Final Thoughts and Future Experiments
Here, I presented some preliminary attempts at quantifying the delay between when we send a trigger from our OpenEXP software and when it actually arrives on the board. To test for the latency of this delay, we wired a photoresistor into the openbci board to calculate when stimuli are ACTUALLY displayed to the screen vs. when the trigger arrives in the data stream through the wireless connection. Counterintuitively, we observed that the photoresistor tag occured AFTER the software tag. This may be due to the an interaction with the refresh rate of the screen or possibly influenced by the timing of the trigger in our app. In a Part 2, we will investigate these possibilities and others.
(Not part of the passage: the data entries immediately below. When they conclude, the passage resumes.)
(* ===== verification/Text.v ===== *)
(** * Characters, lines and decimal numbers

    What the modelled code uses of Rust's [str]: the white space of
    [char::is_whitespace] (on UTF-8 bytes), splitting at a character, and the
    [Display] and [FromStr] of [u64]. *)

From S2P Require Import Prelude.
From stdpp Require Import pretty.

(** ** White space

    [char::is_whitespace] is true of U+0009 to U+000D, U+0020, U+0085, U+00A0,
    U+1680, U+2000 to U+200A, U+2028, U+2029, U+202F, U+205F and U+3000; these
    are their encodings, whose lead bytes no other position of UTF-8 text can
    hold. *)

Definition code (c : ascii) : N := N_of_ascii c.
Definition white1 (a : ascii) : bool :=
  let a := code a in (((9 <=? a) && (a <=? 13)) || (a =? 32))%N.
Definition white2 (a b : ascii) : bool :=
  ((code a =? 194) && ((code b =? 133) || (code b =? 160)))%N.
Definition white3 (a b c : ascii) : bool :=
  let '(a, b, c) := (code a, code b, code c) in
  (((a =? 225) && (b =? 154) && (c =? 128))
   || ((a =? 226) && (b =? 128) && (((128 <=? c) && (c <=? 138)) || (c =? 168) || (c =? 169) || (c =? 175)))
   || ((a =? 226) && (b =? 129) && (c =? 159))
   || ((a =? 227) && (b =? 128) && (c =? 128)))%N.

(** A white space character starts here. *)
Definition white_head (x : str) : bool :=
  match x with
  | [] => false
  | a :: x => white1 a || match x with
      | [] => false
      | b :: x => white2 a b || match x with [] => false | c :: _ => white3 a b c end
      end
  end.

(** [x.trim().is_empty()]. *)
Fixpoint blank (x : str) : bool :=
  match x with
  | [] => true
  | a :: x1 => if white1 a then blank x1 else
      match x1 with
      | [] => false
      | b :: x2 => if white2 a b then blank x2 else
          match x2 with [] => false | c :: x3 => if white3 a b c then blank x3 else false end
      end
  end.

(** [chars().any(p)] for a predicate that reads the text from a character on. *)
Fixpoint any_from (p : str -> bool) (x : str) : bool :=
  match x with [] => false | _ :: r => p x || any_from p r end.

Lemma any_from_elem p x c : (forall r, p (c :: r) = true) -> c ∈ x -> any_from p x = true.
Proof.
  intros Hp Hc. induction x as [|d x IH]; [by apply elem_of_nil in Hc|]. simpl.
  apply elem_of_cons in Hc as [<-|Hc]; [by rewrite Hp|]. rewrite IH by done. apply orb_true_r.
Qed.

(** ** Lines *)

Definition newline : ascii := ascii_of_N 10.

(** [str::split(c)]: the pieces between the [c]s, one more than there are. *)
Fixpoint split_char (c : ascii) (x : str) : list str :=
  match x with
  | [] => [[]]
  | d :: x => if decide (d = c) then [] :: split_char c x else
      match split_char c x with
      | piece :: rest => (d :: piece) :: rest
      | [] => [[d]]
      end
  end.

Fixpoint join_char (c : ascii) (l : list str) : str :=
  match l with [] => [] | [x] => x | x :: l => x ++ c :: join_char c l end.

(** [str::strip_suffix(c)]. *)
Fixpoint strip_last (c : ascii) (x : str) : option str :=
  match x with
  | [] => None
  | [d] => if decide (d = c) then Some [] else None
  | d :: x => r ← strip_last c x; Some (d :: r)
  end.

Lemma strip_last_Some c x r : strip_last c x = Some r <-> x = r ++ [c].
Proof.
  split.
  - revert r. induction x as [|d x IH]; intros r; [done|]. destruct x as [|e x].
    + simpl. case_decide; [|done]. by intros [= <-]; subst.
    + change (strip_last c (d :: e :: x)) with (r ← strip_last c (e :: x); Some (d :: r)).
      intros (r' & Hr & [= <-])%bind_Some. simpl. by rewrite (IH r' Hr).
  - intros ->. induction r as [|d r IH]; [simpl; by rewrite decide_True|].
    simpl. destruct (r ++ [c]) eqn:E; [by destruct r|]. by rewrite IH.
Qed.

Lemma split_char_nonempty c x : split_char c x <> [].
Proof. destruct x as [|d x]; simpl; [done|]. case_decide; [done|]. by destruct (split_char c x). Qed.

Lemma split_char_join c x : join_char c (split_char c x) = x.
Proof.
  induction x as [|d x IH]; [done|]. simpl. pose proof (split_char_nonempty c x) as Hn.
  case_decide as Hd.
  - subst. destruct (split_char c x) eqn:E; [done|]. by rewrite <-IH.
  - destruct (split_char c x) as [|p [|q l]]; [done|simpl in *; by rewrite IH|].
    change (join_char c ((d :: p) :: q :: l)) with (d :: (join_char c (p :: q :: l))). by rewrite IH.
Qed.

Lemma split_char_free c x : c ∉ x -> split_char c x = [x].
Proof.
  induction x as [|d x IH]; [done|]. rewrite not_elem_of_cons. intros [Hd Hx]. simpl.
  rewrite decide_False by done. by rewrite IH.
Qed.

Lemma split_char_app c x y : c ∉ x -> split_char c (x ++ c :: y) = x :: split_char c y.
Proof.
  induction x as [|d x IH]; [simpl; by rewrite decide_True|]. rewrite not_elem_of_cons. intros [Hd Hx].
  simpl. rewrite decide_False by done. by rewrite IH.
Qed.

Lemma split_char_pieces c x p : p ∈ split_char c x -> c ∉ p.
Proof.
  revert p. induction x as [|d x IH]; simpl; intros p Hp.
  { apply list_elem_of_singleton in Hp as ->. set_solver. }
  case_decide as Hd.
  - apply elem_of_cons in Hp as [->|Hp]; [set_solver|auto].
  - destruct (split_char c x) as [|q l] eqn:E.
    + apply list_elem_of_singleton in Hp as ->. set_solver.
    + apply elem_of_cons in Hp as [->|Hp]; [|apply IH; set_solver].
      pose proof (IH q ltac:(by left)). set_solver.
Qed.

(** ** Decimal numbers *)

Definition digit_of (c : ascii) : option Z :=
  let n := Z.of_N (code c) in if decide (48 <= n <= 57)%Z then Some (n - 48)%Z else None.
Definition is_digit (c : ascii) : bool := bool_decide (is_Some (digit_of c)).

(** [Display] of an unsigned integer. *)
Definition show_Z (n : Z) : str := lit (pretty (Z.to_N n)).

(** The digit loop of [u64::from_str]: a step that leaves [u64] is refused. *)
Fixpoint parse_digits (x : str) (acc : Z) : option Z :=
  match x with
  | [] => Some acc
  | c :: x => d ← digit_of c; m ← checked_mul acc 10; a ← checked_add m d; parse_digits x a
  end.
Definition plus_sign : ascii := "+"%char.
(** [u64::from_str]. *)
Definition parse_u64 (x : str) : option Z :=
  match x with
  | [] => None
  | [c] => if is_digit c then parse_digits x 0 else None
  | c :: rest => if decide (c = plus_sign) then parse_digits rest 0 else parse_digits x 0
  end.

(** No sign, no leading zero, not empty. *)
Definition zero_digit : ascii := "0"%char.
Definition canonical_decimal (x : str) : bool :=
  negb (bool_decide (x = [])) && forallb is_digit x
  && negb ((1 <? length x)%nat && starts_with zero_digit x).

Section decimal.
Local Open Scope Z_scope.

(** The number a string of digits spells after [acc]. *)
Definition spelled (acc : Z) (x : str) : Z :=
  foldl (fun a c => a * 10 + default 0 (digit_of c)) acc x.

Lemma digit_of_range c d : digit_of c = Some d -> 0 <= d <= 9.
Proof. unfold digit_of. case_decide; intros [= <-]; lia. Qed.

Lemma spelled_ge acc x : 0 <= acc -> acc <= spelled acc x.
Proof.
  revert acc. induction x as [|c x IH]; intros acc Ha; simpl; [done|]. fold (spelled (acc * 10 + default 0 (digit_of c)) x).
  destruct (digit_of c) as [d|] eqn:E; simpl.
  - apply digit_of_range in E. etrans; [|apply IH]; lia.
  - etrans; [|apply IH]; lia.
Qed.

Lemma parse_digits_spec x acc v : 0 <= acc -> u64_ok acc ->
  parse_digits x acc = Some v <-> forallb is_digit x = true /\ v = spelled acc x /\ u64_ok v.
Proof.
  revert acc. induction x as [|c x IH]; intros acc Ha Hm; simpl.
  { split; [intros [= <-]; done|]. by intros (_ & -> & _). }
  fold (spelled (acc * 10 + default 0 (digit_of c)) x). unfold is_digit at 1.
  destruct (digit_of c) as [d|] eqn:E; cbn [default option_bind mbind].
  2:{ rewrite bool_decide_false by (by intros [? ?]). simpl. naive_solver. }
  apply digit_of_range in E. rewrite bool_decide_true by done. simpl.
  pose proof (spelled_ge (acc * 10 + d) x ltac:(lia)).
  unfold checked_mul, checked_add, u64_ok in *. case_decide; simpl.
  - case_decide; simpl; [apply IH; lia|]. split; [done|]. intros (_ & -> & ?). lia.
  - split; [done|]. intros (_ & -> & ?). lia.
Qed.

Lemma pretty_go_app x s : String.list_ascii_of_string (pretty_N_go x s)
  = String.list_ascii_of_string (pretty_N_go x "") ++ String.list_ascii_of_string s.
Proof.
  revert s. induction (N.lt_wf_0 x) as [x _ IH]; intros s.
  assert (x = 0 \/ 0 < x)%N as [->|Hx] by lia; [done|].
  rewrite !(pretty_N_go_step x) by done.
  assert (x `div` 10 < x)%N by (apply N.div_lt; lia).
  rewrite IH by done. rewrite (IH _ ltac:(done) (String.String _ _)). simpl. by rewrite <-app_assoc.
Qed.

Definition digit_char (d : Z) : ascii := pretty_N_char (Z.to_N d).

Lemma digit_of_char d : 0 <= d <= 9 -> digit_of (digit_char d) = Some d.
Proof.
  intros Hd. assert (d = 0 \/ d = 1 \/ d = 2 \/ d = 3 \/ d = 4 \/ d = 5 \/ d = 6 \/ d = 7 \/ d = 8 \/ d = 9)
    as Hcs by lia. repeat destruct Hcs as [->|Hcs]; try reflexivity. by subst.
Qed.

Lemma digit_char_of c d : digit_of c = Some d -> c = digit_char d.
Proof.
  intros Hc. pose proof (digit_of_range c d Hc) as Hd. 
  rewrite <-(ascii_N_embedding c), <-(ascii_N_embedding (digit_char d)). f_equal.
  pose proof (digit_of_char d Hd) as Hd'. unfold digit_of, code in *.
  do 2 case_decide; simplify_eq. lia.
Qed.

Lemma show_small n : 0 <= n <= 9 -> show_Z n = [digit_char n].
Proof.
  intros Hd. rewrite <-(Z2Nat.id n) by lia.
  assert (Z.to_nat n < 10)%nat as Hlt by lia. revert Hlt. generalize (Z.to_nat n) as k. clear.
  intros k Hk. do 10 (destruct k as [|k]; [reflexivity|]). lia.
Qed.

Lemma show_step n : 10 <= n -> show_Z n = show_Z (n / 10) ++ [digit_char (n mod 10)].
Proof.
  intros Hn. unfold show_Z, pretty, pretty_N.
  assert (1 <= n / 10) by (apply Z.div_le_lower_bound; lia).
  rewrite !decide_False by lia. unfold lit. rewrite pretty_N_go_step by lia.
  rewrite pretty_go_app. unfold digit_char. rewrite Z2N.inj_mod, Z2N.inj_div by lia. done.
Qed.

Lemma decimal_ind (P : Z -> Prop) :
  (forall n, 0 <= n <= 9 -> P n) -> (forall n, 10 <= n -> P (n / 10) -> P n) -> forall n, 0 <= n -> P n.
Proof.
  intros Hb Hs n. induction n as [n IH] using (well_founded_induction (Z.lt_wf 0)). intros Hn.
  destruct (decide (n <= 9)); [apply Hb; lia|]. apply Hs; [lia|].
  pose proof (Z.div_lt n 10). pose proof (Z.div_pos n 10). apply IH; lia.
Qed.

Lemma spelled_snoc acc x c : spelled acc (x ++ [c]) = spelled acc x * 10 + default 0 (digit_of c).
Proof. unfold spelled. by rewrite foldl_app. Qed.

Lemma show_spelled n : 0 <= n -> spelled 0 (show_Z n) = n.
Proof.
  revert n. apply decimal_ind; intros n Hn.
  - rewrite show_small by done. unfold spelled. simpl. by rewrite digit_of_char.
  - intros IH. rewrite show_step by done. rewrite spelled_snoc, IH.
    pose proof (Z.mod_pos_bound n 10). rewrite digit_of_char by lia. simpl.
    pose proof (Z.div_mod n 10). lia.
Qed.

Lemma is_digit_char d : 0 <= d <= 9 -> is_digit (digit_char d) = true.
Proof. intros Hd. unfold is_digit. rewrite digit_of_char by done. by rewrite bool_decide_true. Qed.

Lemma show_canonical n : 0 <= n ->
  forallb is_digit (show_Z n) = true /\ show_Z n <> []
  /\ (starts_with zero_digit (show_Z n) = true -> n = 0).
Proof.
  revert n. apply decimal_ind; intros n Hn.
  - rewrite show_small by done. simpl. rewrite is_digit_char by done. split_and!; [done..|].
    rewrite bool_decide_eq_true. intros Hz. pose proof (digit_of_char n Hn) as Hd. rewrite Hz in Hd.
    compute in Hd. congruence.
  - intros (Hd & Hne & Hz). rewrite show_step by done. pose proof (Z.mod_pos_bound n 10).
    assert (1 <= n / 10) by (apply Z.div_le_lower_bound; lia). split_and!.
    + rewrite forallb_app, Hd. simpl. by rewrite is_digit_char by lia.
    + by destruct (show_Z (n / 10)).
    + destruct (show_Z (n / 10)) as [|c r] eqn:E; [done|]. simpl in *. intros Hc. specialize (Hz Hc). lia.
Qed.

(** [Display] and the canonical check agree on one spelling per number. *)
Lemma show_parse n : u64_ok n -> canonical_decimal (show_Z n) = true /\ parse_u64 (show_Z n) = Some n.
Proof.
  intros Hn. pose proof Hn as [H0 _]. destruct (show_canonical n H0) as (Hd & Hne & Hz).
  split.
  - unfold canonical_decimal. rewrite bool_decide_false, Hd by done. simpl.
    apply negb_true_iff, andb_false_iff. destruct (starts_with zero_digit (show_Z n)); [left|by right].
    specialize (Hz eq_refl) as ->. done.
  - assert (parse_digits (show_Z n) 0 = Some n) as Hp.
    { apply parse_digits_spec; [done..|]. by rewrite show_spelled. }
    destruct (show_Z n) as [|c [|c' r]] eqn:E; [done| |].
    + simpl in Hd. apply andb_true_iff in Hd as [Hd _]. unfold parse_u64. by rewrite Hd.
    + unfold parse_u64. rewrite decide_False; [done|]. intros ->. by apply andb_true_iff in Hd as [? _].
Qed.

Lemma canonical_spelled x : canonical_decimal x = true -> show_Z (spelled 0 x) = x.
Proof.
  unfold canonical_decimal. rewrite !andb_true_iff, negb_true_iff, bool_decide_eq_false.
  intros [[Hne Hd] Hz]. revert Hne Hd Hz. induction x as [|c x IH] using rev_ind; [done|].
  intros _ Hd Hz. rewrite forallb_app in Hd. apply andb_true_iff in Hd as [Hd Hc].
  simpl in Hc. rewrite andb_true_r in Hc. unfold is_digit in Hc. apply bool_decide_eq_true in Hc as [d Hc].
  pose proof (digit_of_range c d Hc) as Hr. rewrite spelled_snoc, Hc. simpl.
  destruct (decide (x = [])) as [->|Hx].
  { unfold spelled. simpl. rewrite show_small by lia. by rewrite (digit_char_of c d). }
  assert (starts_with zero_digit x = false) as Hs.
  { apply negb_true_iff, andb_false_iff in Hz as [Hz|Hz].
    - apply Nat.ltb_ge in Hz. rewrite length_app in Hz. destruct x; [done|]. simpl in Hz. lia.
    - by destruct x. }
  assert (show_Z (spelled 0 x) = x) as Hx'. { apply IH; [done..|]. by rewrite Hs, andb_false_r. }
  assert (1 <= spelled 0 x).
  { destruct x as [|e x]; [done|]. simpl in Hs, Hd. apply andb_true_iff in Hd as [He _].
    unfold is_digit in He. apply bool_decide_eq_true in He as [d' He].
    change (spelled 0 (e :: x)) with (spelled (0 * 10 + default 0 (digit_of e)) x). rewrite He. simpl.
    pose proof (digit_of_range e d' He). etrans; [|apply spelled_ge; lia].
    destruct (decide (d' = 0)) as [->|]; [|lia]. apply digit_char_of in He as ->. done. }
  rewrite show_step by lia.
  replace ((spelled 0 x * 10 + d) / 10) with (spelled 0 x) by (apply Z.div_unique with d; lia).
  replace ((spelled 0 x * 10 + d) mod 10) with d by (apply Z.mod_unique with (spelled 0 x); lia).
  by rewrite Hx', (digit_char_of c d).
Qed.

Lemma parse_show x n : canonical_decimal x = true -> parse_u64 x = Some n -> x = show_Z n /\ u64_ok n.
Proof.
  intros Hx Hp. pose proof (canonical_spelled x Hx) as Hs. unfold canonical_decimal in Hx.
  rewrite !andb_true_iff in Hx. destruct Hx as [[Hne Hd] _].
  assert (parse_digits x 0 = Some n) as Hq.
  { destruct x as [|c [|c' r]]; [done| |].
    - unfold parse_u64 in Hp. by case_match.
    - unfold parse_u64 in Hp. rewrite decide_False in Hp; [done|]. intros ->. by apply andb_true_iff in Hd as [? _]. }
  apply parse_digits_spec in Hq as (_ & -> & Hv); [|done..]. by rewrite Hs.
Qed.

Lemma show_no_newline n : 0 <= n -> newline ∉ show_Z n.
Proof.
  intros Hn Hin. destruct (show_canonical n Hn) as (Hd & _ & _). rewrite forallb_forall in Hd.
  apply list_elem_of_In, Hd in Hin. done.
Qed.
End decimal.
Nonetheless, this technique of calculating the delta between the photoresistor input from the screen and the software tag sent over the wireless connection could be very valuable for accurately tagging brain responses. Please help us solve this problem by commenting below or writing to me [email protected].
Is it possible to send several different trigger codes to OpenBCI? With ERP studies most of times I need at least two, but usually more different triggers to be recorded to continuous raw eeg stream.